(** ** Mask ids outside the table *)

Lemma color_mask_invalid_id self_data show_data m :
  ¬ (0 ≤ m ≤ 7) →
  ∃ e, _color_mask self_data show_data (Some m) = Raise e ∧
    ∀ N, 21 ≤ N → square N self_data → e = KeyError.
Proof.
  intros Hm. unfold _color_mask. cbn [mask_id_or_default bind].
  unfold masks_getitem. rewrite (MASKS_undefined m Hm).
  destruct (_color_cfg_pixels self_data None false) as [cfg | e] eqn:Hcfg;
    cbn [bind].
  - by exists KeyError.
  - exists e. split; [done |]. intros N HN Hsq.
    destruct (color_cfg_pixels_pointwise N self_data None false HN Hsq)
      as (g' & Hg' & _).
    congruence.
Qed.

(** C9. With a mask id outside 0..7, [_color_mask] and [_reverse_mask]
    return no grid but raise; on an [N]×[N] grid with [N] at least 21 the
    exception is the [KeyError] of the lookup in the table of the eight
    mask functions. *)
Theorem invalid_mask_id_raises N self_data show_data m :
  ¬ (0 ≤ m ≤ 7) →
  (∃ e, _color_mask self_data show_data (Some m) = Raise e) ∧
  (∃ e, _reverse_mask self_data (Some m) = Raise e) ∧
  (21 ≤ N → square N self_data →
     _color_mask self_data show_data (Some m) = Raise KeyError ∧
     _reverse_mask self_data (Some m) = Raise KeyError).
Proof.
  intros Hm.
  destruct (color_mask_invalid_id self_data show_data m Hm) as (e & He & Hkey).
  destruct (color_mask_invalid_id self_data false m Hm) as (e' & He' & Hkey').
  assert (_reverse_mask self_data (Some m) = Raise e') as Hrev.
  { unfold _reverse_mask. cbn [mask_id_or_default bind]. by rewrite He'. }
  split; [by exists e |]. split; [by exists e' |].
  intros HN Hsq. rewrite He, Hrev.
  by rewrite (Hkey N HN Hsq), (Hkey' N HN Hsq).
Qed.

Lemma invalid_mask_id_raises_witness :
  (∃ e, _color_mask byte_mode_grid true (Some 8) = Raise e) ∧
  (∃ e, _reverse_mask byte_mode_grid (Some 8) = Raise e) ∧
  _color_mask byte_mode_grid true (Some 8) = Raise KeyError ∧
  _reverse_mask byte_mode_grid (Some 8) = Raise KeyError.
Proof.
  destruct (invalid_mask_id_raises 21 byte_mode_grid true 8 ltac:(lia))
    as (Hmask & Hrev & Hkey).
  split; [exact Hmask |]. split; [exact Hrev |].
  apply Hkey; [lia | apply (bool_decide_unpack _); vm_compute; exact I].
Defined.

(** ** Demasked grids *)

(** C10. For an [N]×[N] grid of data cells and a mask id in 0..7, the grid
    [_reverse_mask] returns is again an [N]×[N] grid of data cells; the
    strings [msg_len()] and [codification_mode()] build from it hold the
    characters 0 and 1 only, and both methods return a number. *)
Theorem demasked_grid_is_binary N g m :
  21 ≤ N → square N g → binary g → 0 ≤ m ≤ 7 →
  ∃ g', _reverse_mask g (Some m) = Ok g' ∧ square N g' ∧ binary g' ∧
    (∃ len_bin n, msg_len_bin g' = Ok len_bin ∧ bit_string len_bin = true ∧
       msg_len g' = Ok n) ∧
    (∃ cod_mode n, codification_mode_bin g' = Ok cod_mode ∧
       bit_string cod_mode = true ∧ codification_mode g' = Ok n).
Proof.
  intros HN Hsq Hbin Hm.
  destruct (MASKS_defined m Hm) as [mask_fun Hfun].
  destruct (reverse_mask_binary N g m mask_fun HN Hsq Hbin Hfun)
    as (g' & Hg' & Hsq' & Hbin' & _).
  exists g'. split_and!; [done.. | |].
  - destruct (msg_len_bin_eval N g' HN Hsq' Hbin')
      as (len_bin & Hlen & Hbits & Hint & _).
    exists len_bin, (msg_len_as_specified N g'). split_and!; [done.. |].
    unfold msg_len. by rewrite Hlen.
  - destruct (codification_mode_bin_eval N g' HN Hsq' Hbin')
      as (cod_mode & Hcod & Hbits & Hint & _).
    exists cod_mode, (codification_mode_as_specified N g'). split_and!; [done.. |].
    unfold codification_mode. by rewrite Hcod.
Qed.

Lemma demasked_grid_is_binary_witness :
  ∃ g', _reverse_mask byte_mode_grid (Some 5) = Ok g' ∧ square 21 g' ∧
    binary g' ∧
    (∃ len_bin n, msg_len_bin g' = Ok len_bin ∧ bit_string len_bin = true ∧
       msg_len g' = Ok n) ∧
    (∃ cod_mode n, codification_mode_bin g' = Ok cod_mode ∧
       bit_string cod_mode = true ∧ codification_mode g' = Ok n).
Proof.
  apply (demasked_grid_is_binary 21 byte_mode_grid 5);
    [lia | apply (bool_decide_unpack _); vm_compute; exact I
         | apply (bool_decide_unpack _); vm_compute; exact I | lia].
Defined.

(** * Further properties of the code *)

(** ** Compositions of the region colourings *)

Lemma fix_color_twice x : fix_color (fix_color x) = C_FIX_BACK.
Proof. unfold fix_color. by repeat case_decide. Qed.

(** X1. On an [N]×[N] grid with [N] at least 21, [_color_cfg_pixels]
    returns a grid that it maps to itself: blanking a blanked grid changes
    nothing. *)
Theorem color_cfg_pixels_idempotent N self_data data hide_rb :
  21 ≤ N → square N (default self_data data) →
  ∃ g', _color_cfg_pixels self_data data hide_rb = Ok g' ∧
        _color_cfg_pixels self_data (Some g') hide_rb = Ok g'.
Proof.
  intros HN Hsq.
  destruct (color_cfg_pixels_pointwise N self_data data hide_rb HN Hsq)
    as (g1 & Hg1 & Hp1).
  destruct (color_cfg_pixels_pointwise N self_data (Some g1) hide_rb HN (proj1 Hp1))
    as (g2 & Hg2 & Hp2).
  exists g1. split; [done |]. rewrite Hg2. f_equal.
  apply (grid_ext N); [apply Hp2 | apply Hp1 |]. intros r c Hr Hc.
  rewrite (proj2 Hp2 r c Hr Hc). cbn [default from_option id].
  rewrite (proj2 Hp1 r c Hr Hc).
  by destruct (cfg_footprint N hide_rb r c).
Qed.

Lemma color_cfg_pixels_idempotent_witness :
  ∃ g', _color_cfg_pixels byte_mode_grid None true = Ok g' ∧
        _color_cfg_pixels byte_mode_grid (Some g') true = Ok g'.
Proof.
  apply (color_cfg_pixels_idempotent 21 byte_mode_grid None true);
    [lia | apply (bool_decide_unpack _); vm_compute; exact I].
Defined.

(** X2. On an [N]×[N] grid with [N] at least 21, blanking the grid that
    [_color_fixed_pixels] returns gives the same grid as blanking the source:
    every cell the fixed-pixel colouring touches is blanked. *)
Theorem color_cfg_pixels_after_fixed N self_data data hide_rb :
  21 ≤ N → square N (default self_data data) →
  ∃ fixed cfg,
    _color_fixed_pixels self_data data = Ok fixed ∧
    _color_cfg_pixels self_data data hide_rb = Ok cfg ∧
    _color_cfg_pixels self_data (Some fixed) hide_rb = Ok cfg.
Proof.
  intros HN Hsq.
  destruct (color_fixed_pixels_pointwise N self_data data HN Hsq)
    as (fixed & Hfixed & Hpf).
  destruct (color_cfg_pixels_pointwise N self_data data hide_rb HN Hsq)
    as (cfg & Hcfg & Hpc).
  destruct (color_cfg_pixels_pointwise N self_data (Some fixed) hide_rb HN
              (proj1 Hpf)) as (cfg' & Hcfg' & Hpc').
  exists fixed, cfg. split_and!; [done.. |]. rewrite Hcfg'. f_equal.
  apply (grid_ext N); [apply Hpc' | apply Hpc |]. intros r c Hr Hc.
  rewrite (proj2 Hpc' r c Hr Hc), (proj2 Hpc r c Hr Hc).
  cbn [default from_option id].
  rewrite (proj2 Hpf r c Hr Hc).
  unfold cfg_footprint, format_footprint, finder_format_bands, timing_strips,
    dark_module_column, length_mode_area, dark_module, fixed_footprint.
  destruct hide_rb; solve_regions.
Qed.

Lemma color_cfg_pixels_after_fixed_witness :
  ∃ fixed cfg,
    _color_fixed_pixels byte_mode_grid None = Ok fixed ∧
    _color_cfg_pixels byte_mode_grid None false = Ok cfg ∧
    _color_cfg_pixels byte_mode_grid (Some fixed) false = Ok cfg.
Proof.
  apply (color_cfg_pixels_after_fixed 21 byte_mode_grid None false);
    [lia | apply (bool_decide_unpack _); vm_compute; exact I].
Defined.

(** X3. [_color_fixed_pixels] is not idempotent.  Applied to the grid it
    returned, it turns every cell of the finder blocks and timing strips to
    [C_FIX_BACK], keeps the dark module [C_FIX_FRONT] and leaves the other
    cells as in the source; so a cell of the footprint that holds [C_FRONT]
    in the source is [C_FIX_FRONT] after one pass and [C_FIX_BACK] after
    two, and the two results differ as soon as the source has such a cell
    (they are equal when it has none). *)
Theorem color_fixed_pixels_twice N self_data data :
  21 ≤ N → square N (default self_data data) →
  ∃ once twice,
    _color_fixed_pixels self_data data = Ok once ∧
    _color_fixed_pixels self_data (Some once) = Ok twice ∧
    square N twice ∧
    (∀ r c, 0 ≤ r < N → 0 ≤ c < N →
       peek twice r c =
         if dark_module N r c then C_FIX_FRONT
         else if fixed_footprint N r c then C_FIX_BACK
         else peek (default self_data data) r c) ∧
    (∀ r c, 0 ≤ r < N → 0 ≤ c < N →
       fixed_footprint N r c = true →
       peek (default self_data data) r c = C_FRONT →
       peek once r c = C_FIX_FRONT ∧ peek twice r c = C_FIX_BACK ∧
       once ≠ twice) ∧
    ((∀ r c, 0 ≤ r < N → 0 ≤ c < N →
        fixed_footprint N r c = true →
        peek (default self_data data) r c ≠ C_FRONT) →
     once = twice).
Proof.
  intros HN Hsq.
  destruct (color_fixed_pixels_pointwise N self_data data HN Hsq)
    as (once & Honce & Hsq1 & Hp1).
  destruct (color_fixed_pixels_pointwise N self_data (Some once) HN Hsq1)
    as (twice & Htwice & Hsq2 & Hp2).
  cbn [default from_option id] in Hp2.
  assert (∀ r c, 0 ≤ r < N → 0 ≤ c < N →
       peek twice r c =
         if dark_module N r c then C_FIX_FRONT
         else if fixed_footprint N r c then C_FIX_BACK
         else peek (default self_data data) r c) as Htwo.
  { intros r c Hr Hc. rewrite Hp2, Hp1 by done.
    destruct (dark_module N r c), (fixed_footprint N r c);
      first [done | apply fix_color_twice]. }
  assert (∀ r c, fixed_footprint N r c = true → dark_module N r c = false)
    as Hapart.
  { intros r c Hfoot. unfold fixed_footprint, dark_module in *.
    apply bool_decide_eq_true_1 in Hfoot. apply bool_decide_eq_false_2. lia. }
  exists once, twice. split_and!; [done.. | |].
  - intros r c Hr Hc Hfoot Hfront.
    assert (peek once r c = C_FIX_FRONT) as Hone.
    { rewrite Hp1, (Hapart r c Hfoot), Hfoot, Hfront by done. reflexivity. }
    assert (peek twice r c = C_FIX_BACK) as Htwice_cell.
    { by rewrite Htwo, (Hapart r c Hfoot), Hfoot by done. }
    split_and!; [done.. |]. intros Heq. rewrite Heq, Htwice_cell in Hone.
    discriminate Hone.
  - intros Hnone. apply (grid_ext N); [done.. |]. intros r c Hr Hc.
    rewrite Htwo, Hp1 by done.
    destruct (dark_module N r c); [done |].
    destruct (fixed_footprint N r c) eqn:Hfoot; [| done].
    unfold fix_color. rewrite decide_False; [done |]. by apply Hnone.
Qed.

Lemma color_fixed_pixels_twice_witness :
  ∃ once twice,
    _color_fixed_pixels finder_grid None = Ok once ∧
    _color_fixed_pixels finder_grid (Some once) = Ok twice ∧
    peek once 0 0 = C_FIX_FRONT ∧ peek twice 0 0 = C_FIX_BACK ∧
    once ≠ twice.
Proof.
  destruct (color_fixed_pixels_twice 21 finder_grid None) as
    (once & twice & Hone & Htwo & _ & _ & Hdiffer & _);
    [lia | apply (bool_decide_unpack _); vm_compute; exact I |].
  exists once, twice. split; [exact Hone |]. split; [exact Htwo |].
  apply (Hdiffer 0 0); [lia | lia | reflexivity | reflexivity].
Defined.

(** ** The mask id a grid carries *)

Lemma mask_id_of_square N g :
  21 ≤ N → square N g →
  mask_id g = Ok (mask_id_as_specified g) ∧ 0 ≤ mask_id_as_specified g ≤ 7.
Proof.
  intros HN Hsq. unfold mask_id, mask_id_as_specified.
  rewrite (row_slice_2_5 N g 8 8) by first [lia | done | solve_index].
  cbn [bind]. unfold bit_of_color.
  generalize (peek g 8 2) (peek g 8 3) (peek g 8 4). intros x y z.
  cbn [fmap list_fmap].
  destruct (decide (x = C_FRONT)), (decide (y = C_FRONT)),
    (decide (z = C_FRONT)); vm_compute; intuition congruence.
Qed.

Lemma reverse_mask_read_id g m :
  mask_id g = Ok m → _reverse_mask g None = _reverse_mask g (Some m).
Proof.
  intros Hid. unfold _reverse_mask. cbn [mask_id_or_default]. by rewrite Hid.
Qed.

Lemma color_mask_read_id g show_data m :
  mask_id g = Ok m →
  _color_mask g show_data None = _color_mask g show_data (Some m).
Proof.
  intros Hid. unfold _color_mask. cbn [mask_id_or_default]. by rewrite Hid.
Qed.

• _DIRECTIONS_: Search the data above for the string "Hfun" and report each line that holds it.

• _REPLY_:
  destruct (MASKS_defined m Hm) as [mask_fun Hfun].
  destruct (reverse_mask_binary N g m mask_fun HN Hsq Hbin Hfun)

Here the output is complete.